**Work to be completed**.
Scan the entries that follow for the word "assert", then report every line in which it appears.

Extracted data entries
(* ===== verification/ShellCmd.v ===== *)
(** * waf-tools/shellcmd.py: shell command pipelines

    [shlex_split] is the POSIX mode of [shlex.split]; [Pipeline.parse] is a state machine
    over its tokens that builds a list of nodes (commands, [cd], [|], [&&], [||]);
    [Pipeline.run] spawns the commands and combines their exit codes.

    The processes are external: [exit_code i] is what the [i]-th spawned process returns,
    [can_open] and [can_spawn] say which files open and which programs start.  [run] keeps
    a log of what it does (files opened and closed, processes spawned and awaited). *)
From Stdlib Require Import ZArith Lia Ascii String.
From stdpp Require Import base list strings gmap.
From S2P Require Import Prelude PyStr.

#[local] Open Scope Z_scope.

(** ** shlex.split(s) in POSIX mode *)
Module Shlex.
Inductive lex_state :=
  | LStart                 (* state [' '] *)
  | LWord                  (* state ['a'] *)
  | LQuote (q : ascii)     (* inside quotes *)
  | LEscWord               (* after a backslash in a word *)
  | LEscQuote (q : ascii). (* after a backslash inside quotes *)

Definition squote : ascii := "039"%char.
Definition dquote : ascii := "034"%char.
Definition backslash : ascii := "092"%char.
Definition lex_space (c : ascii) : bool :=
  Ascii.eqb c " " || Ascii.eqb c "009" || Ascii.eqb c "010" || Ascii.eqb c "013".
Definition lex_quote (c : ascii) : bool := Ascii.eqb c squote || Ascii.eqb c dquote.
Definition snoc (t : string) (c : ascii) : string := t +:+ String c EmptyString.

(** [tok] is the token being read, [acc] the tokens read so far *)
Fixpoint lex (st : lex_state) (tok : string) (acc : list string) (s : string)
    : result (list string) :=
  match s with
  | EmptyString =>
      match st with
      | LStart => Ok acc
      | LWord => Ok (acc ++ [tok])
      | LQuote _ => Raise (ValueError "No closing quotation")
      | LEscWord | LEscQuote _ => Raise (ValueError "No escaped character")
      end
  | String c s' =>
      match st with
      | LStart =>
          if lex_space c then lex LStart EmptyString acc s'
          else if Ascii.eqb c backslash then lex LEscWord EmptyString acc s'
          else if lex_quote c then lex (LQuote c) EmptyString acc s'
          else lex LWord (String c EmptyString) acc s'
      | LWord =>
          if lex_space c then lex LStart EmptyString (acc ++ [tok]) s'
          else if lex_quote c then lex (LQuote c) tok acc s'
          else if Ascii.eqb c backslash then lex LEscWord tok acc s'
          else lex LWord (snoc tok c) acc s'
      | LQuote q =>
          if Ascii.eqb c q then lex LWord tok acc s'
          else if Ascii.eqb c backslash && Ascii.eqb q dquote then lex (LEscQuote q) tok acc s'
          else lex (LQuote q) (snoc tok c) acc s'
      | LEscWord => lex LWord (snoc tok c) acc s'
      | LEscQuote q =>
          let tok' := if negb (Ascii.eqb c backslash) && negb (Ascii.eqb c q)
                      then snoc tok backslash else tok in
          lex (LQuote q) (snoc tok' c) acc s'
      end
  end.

--

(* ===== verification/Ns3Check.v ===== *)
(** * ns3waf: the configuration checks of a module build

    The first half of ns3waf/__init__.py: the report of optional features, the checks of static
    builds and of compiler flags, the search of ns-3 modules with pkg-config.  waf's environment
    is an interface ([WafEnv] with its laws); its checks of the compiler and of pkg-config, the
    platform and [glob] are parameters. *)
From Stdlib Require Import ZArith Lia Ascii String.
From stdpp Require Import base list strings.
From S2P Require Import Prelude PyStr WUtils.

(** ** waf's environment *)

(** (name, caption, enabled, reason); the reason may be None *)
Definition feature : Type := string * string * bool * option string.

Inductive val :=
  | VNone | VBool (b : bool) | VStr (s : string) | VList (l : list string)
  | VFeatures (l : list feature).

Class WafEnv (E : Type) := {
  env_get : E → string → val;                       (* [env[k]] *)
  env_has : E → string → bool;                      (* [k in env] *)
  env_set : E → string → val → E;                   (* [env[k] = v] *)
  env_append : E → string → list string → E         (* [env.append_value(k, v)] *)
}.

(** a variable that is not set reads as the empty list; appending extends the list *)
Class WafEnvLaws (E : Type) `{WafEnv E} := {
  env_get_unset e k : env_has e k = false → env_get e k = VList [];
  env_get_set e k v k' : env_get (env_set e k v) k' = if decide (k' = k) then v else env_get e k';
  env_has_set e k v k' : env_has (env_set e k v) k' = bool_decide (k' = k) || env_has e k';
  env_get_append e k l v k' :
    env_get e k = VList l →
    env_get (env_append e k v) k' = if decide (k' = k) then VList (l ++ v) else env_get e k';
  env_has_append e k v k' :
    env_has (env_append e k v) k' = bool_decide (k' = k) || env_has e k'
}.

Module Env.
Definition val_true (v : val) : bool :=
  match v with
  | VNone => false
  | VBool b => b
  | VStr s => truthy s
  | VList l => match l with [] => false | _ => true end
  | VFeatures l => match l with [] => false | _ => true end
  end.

...

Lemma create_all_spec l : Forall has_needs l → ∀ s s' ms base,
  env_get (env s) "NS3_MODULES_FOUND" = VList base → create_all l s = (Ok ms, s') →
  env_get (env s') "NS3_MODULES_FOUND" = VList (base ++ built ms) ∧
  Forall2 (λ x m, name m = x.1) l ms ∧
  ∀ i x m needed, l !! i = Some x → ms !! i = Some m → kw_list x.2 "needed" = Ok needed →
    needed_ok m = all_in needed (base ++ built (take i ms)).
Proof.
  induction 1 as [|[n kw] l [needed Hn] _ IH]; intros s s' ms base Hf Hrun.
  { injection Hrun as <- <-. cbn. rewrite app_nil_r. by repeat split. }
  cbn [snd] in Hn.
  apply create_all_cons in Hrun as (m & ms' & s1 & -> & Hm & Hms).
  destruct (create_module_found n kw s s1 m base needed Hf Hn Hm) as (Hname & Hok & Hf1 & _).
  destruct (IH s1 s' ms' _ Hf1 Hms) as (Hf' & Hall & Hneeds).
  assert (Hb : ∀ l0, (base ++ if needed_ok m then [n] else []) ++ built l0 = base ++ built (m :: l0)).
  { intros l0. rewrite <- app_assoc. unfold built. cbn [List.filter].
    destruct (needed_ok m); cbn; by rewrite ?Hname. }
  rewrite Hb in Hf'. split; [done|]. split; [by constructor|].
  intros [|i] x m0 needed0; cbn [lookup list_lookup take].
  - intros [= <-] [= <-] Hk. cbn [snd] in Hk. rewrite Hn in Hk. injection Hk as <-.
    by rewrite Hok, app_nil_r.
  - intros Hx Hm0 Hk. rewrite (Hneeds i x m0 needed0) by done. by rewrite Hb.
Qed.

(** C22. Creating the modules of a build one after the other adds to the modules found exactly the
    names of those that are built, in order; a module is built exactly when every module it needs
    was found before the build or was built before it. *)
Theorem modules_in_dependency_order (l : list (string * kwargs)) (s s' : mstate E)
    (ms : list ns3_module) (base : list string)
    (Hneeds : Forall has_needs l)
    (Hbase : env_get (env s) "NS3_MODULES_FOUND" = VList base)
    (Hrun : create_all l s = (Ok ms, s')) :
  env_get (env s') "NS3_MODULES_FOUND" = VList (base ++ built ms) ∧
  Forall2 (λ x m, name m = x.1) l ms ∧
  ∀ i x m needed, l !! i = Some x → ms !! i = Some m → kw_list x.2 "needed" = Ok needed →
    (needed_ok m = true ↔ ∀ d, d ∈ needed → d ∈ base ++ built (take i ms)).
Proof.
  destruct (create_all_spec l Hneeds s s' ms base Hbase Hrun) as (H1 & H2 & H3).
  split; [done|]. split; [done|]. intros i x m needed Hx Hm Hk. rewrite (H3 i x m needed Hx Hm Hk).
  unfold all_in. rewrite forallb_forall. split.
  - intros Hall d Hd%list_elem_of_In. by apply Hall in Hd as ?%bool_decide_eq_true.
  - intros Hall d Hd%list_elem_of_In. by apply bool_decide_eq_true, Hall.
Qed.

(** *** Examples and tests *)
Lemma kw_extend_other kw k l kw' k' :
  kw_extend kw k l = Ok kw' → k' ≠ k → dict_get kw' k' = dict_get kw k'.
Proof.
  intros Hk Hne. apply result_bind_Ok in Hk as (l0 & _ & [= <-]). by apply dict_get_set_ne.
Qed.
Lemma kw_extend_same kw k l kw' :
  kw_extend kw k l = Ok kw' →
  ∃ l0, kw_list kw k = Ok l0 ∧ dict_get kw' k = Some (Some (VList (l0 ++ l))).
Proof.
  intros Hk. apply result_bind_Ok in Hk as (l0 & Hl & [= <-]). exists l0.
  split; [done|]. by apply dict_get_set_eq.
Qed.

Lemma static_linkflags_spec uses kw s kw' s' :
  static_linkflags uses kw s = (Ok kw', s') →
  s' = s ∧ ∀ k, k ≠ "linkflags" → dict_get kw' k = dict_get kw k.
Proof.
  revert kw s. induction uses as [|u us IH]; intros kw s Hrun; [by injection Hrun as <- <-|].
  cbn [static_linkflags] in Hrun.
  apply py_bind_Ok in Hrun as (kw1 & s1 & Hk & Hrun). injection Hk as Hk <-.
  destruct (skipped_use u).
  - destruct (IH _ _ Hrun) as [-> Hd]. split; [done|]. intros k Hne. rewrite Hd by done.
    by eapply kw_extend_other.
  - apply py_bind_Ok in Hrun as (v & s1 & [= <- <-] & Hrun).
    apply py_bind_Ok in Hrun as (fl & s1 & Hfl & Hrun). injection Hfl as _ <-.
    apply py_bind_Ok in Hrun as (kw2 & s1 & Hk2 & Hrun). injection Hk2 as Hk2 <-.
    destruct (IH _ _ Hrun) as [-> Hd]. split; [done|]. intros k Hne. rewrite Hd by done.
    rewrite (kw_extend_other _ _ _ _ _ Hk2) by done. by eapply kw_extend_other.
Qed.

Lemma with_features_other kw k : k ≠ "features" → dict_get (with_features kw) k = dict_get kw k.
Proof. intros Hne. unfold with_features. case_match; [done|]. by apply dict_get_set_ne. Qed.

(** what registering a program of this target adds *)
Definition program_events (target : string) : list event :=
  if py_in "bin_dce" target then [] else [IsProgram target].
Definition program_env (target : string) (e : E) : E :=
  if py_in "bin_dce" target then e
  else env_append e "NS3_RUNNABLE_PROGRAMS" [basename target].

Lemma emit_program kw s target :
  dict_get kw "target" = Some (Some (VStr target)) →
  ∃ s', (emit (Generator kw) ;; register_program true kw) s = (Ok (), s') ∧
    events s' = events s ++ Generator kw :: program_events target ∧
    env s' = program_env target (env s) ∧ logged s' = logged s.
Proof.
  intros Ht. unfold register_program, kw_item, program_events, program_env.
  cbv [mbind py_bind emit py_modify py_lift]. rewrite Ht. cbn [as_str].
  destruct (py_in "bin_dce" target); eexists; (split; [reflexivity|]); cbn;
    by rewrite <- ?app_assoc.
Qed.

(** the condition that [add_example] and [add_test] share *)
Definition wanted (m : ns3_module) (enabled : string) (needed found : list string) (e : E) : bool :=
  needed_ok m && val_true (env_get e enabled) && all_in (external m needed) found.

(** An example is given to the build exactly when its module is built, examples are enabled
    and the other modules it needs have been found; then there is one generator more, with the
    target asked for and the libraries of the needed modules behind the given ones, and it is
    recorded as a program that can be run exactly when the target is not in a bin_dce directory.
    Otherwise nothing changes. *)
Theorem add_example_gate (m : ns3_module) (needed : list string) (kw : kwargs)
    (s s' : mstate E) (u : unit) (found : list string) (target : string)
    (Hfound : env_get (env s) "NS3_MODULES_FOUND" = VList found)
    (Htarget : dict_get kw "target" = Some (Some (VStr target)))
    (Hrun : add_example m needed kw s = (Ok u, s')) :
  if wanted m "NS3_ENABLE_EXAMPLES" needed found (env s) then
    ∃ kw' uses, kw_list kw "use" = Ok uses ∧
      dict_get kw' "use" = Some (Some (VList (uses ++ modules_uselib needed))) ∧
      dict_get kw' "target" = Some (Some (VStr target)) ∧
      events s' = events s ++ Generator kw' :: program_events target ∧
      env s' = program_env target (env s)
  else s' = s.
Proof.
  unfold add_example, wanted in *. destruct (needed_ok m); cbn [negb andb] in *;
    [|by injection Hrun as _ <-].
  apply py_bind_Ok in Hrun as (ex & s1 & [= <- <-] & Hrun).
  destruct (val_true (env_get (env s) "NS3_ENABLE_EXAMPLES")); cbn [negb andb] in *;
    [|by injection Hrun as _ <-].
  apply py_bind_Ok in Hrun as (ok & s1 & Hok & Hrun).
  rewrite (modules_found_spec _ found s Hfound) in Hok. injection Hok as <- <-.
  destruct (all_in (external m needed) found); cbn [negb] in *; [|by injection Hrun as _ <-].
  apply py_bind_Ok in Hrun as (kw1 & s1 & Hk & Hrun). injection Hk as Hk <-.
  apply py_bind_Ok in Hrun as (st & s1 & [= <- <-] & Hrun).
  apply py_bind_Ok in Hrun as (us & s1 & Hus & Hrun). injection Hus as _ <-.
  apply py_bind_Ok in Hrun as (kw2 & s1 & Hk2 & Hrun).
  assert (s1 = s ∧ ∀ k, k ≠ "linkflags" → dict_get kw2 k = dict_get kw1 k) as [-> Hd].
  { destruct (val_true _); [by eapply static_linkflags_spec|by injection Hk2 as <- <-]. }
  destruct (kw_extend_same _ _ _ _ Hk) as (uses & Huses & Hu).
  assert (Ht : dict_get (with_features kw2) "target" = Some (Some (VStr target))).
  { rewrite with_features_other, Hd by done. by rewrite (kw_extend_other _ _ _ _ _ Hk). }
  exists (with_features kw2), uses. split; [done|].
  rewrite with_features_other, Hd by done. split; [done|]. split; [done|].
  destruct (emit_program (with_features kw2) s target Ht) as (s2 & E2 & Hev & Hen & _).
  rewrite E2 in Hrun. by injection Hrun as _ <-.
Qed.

**Exercise response**.
  assert (Hb : ∀ l0, (base ++ if needed_ok m then [n] else []) ++ built l0 = base ++ built (m :: l0)).
  assert (s1 = s ∧ ∀ k, k ≠ "linkflags" → dict_get kw2 k = dict_get kw1 k) as [-> Hd].
  assert (Ht : dict_get (with_features kw2) "target" = Some (Some (VStr target))).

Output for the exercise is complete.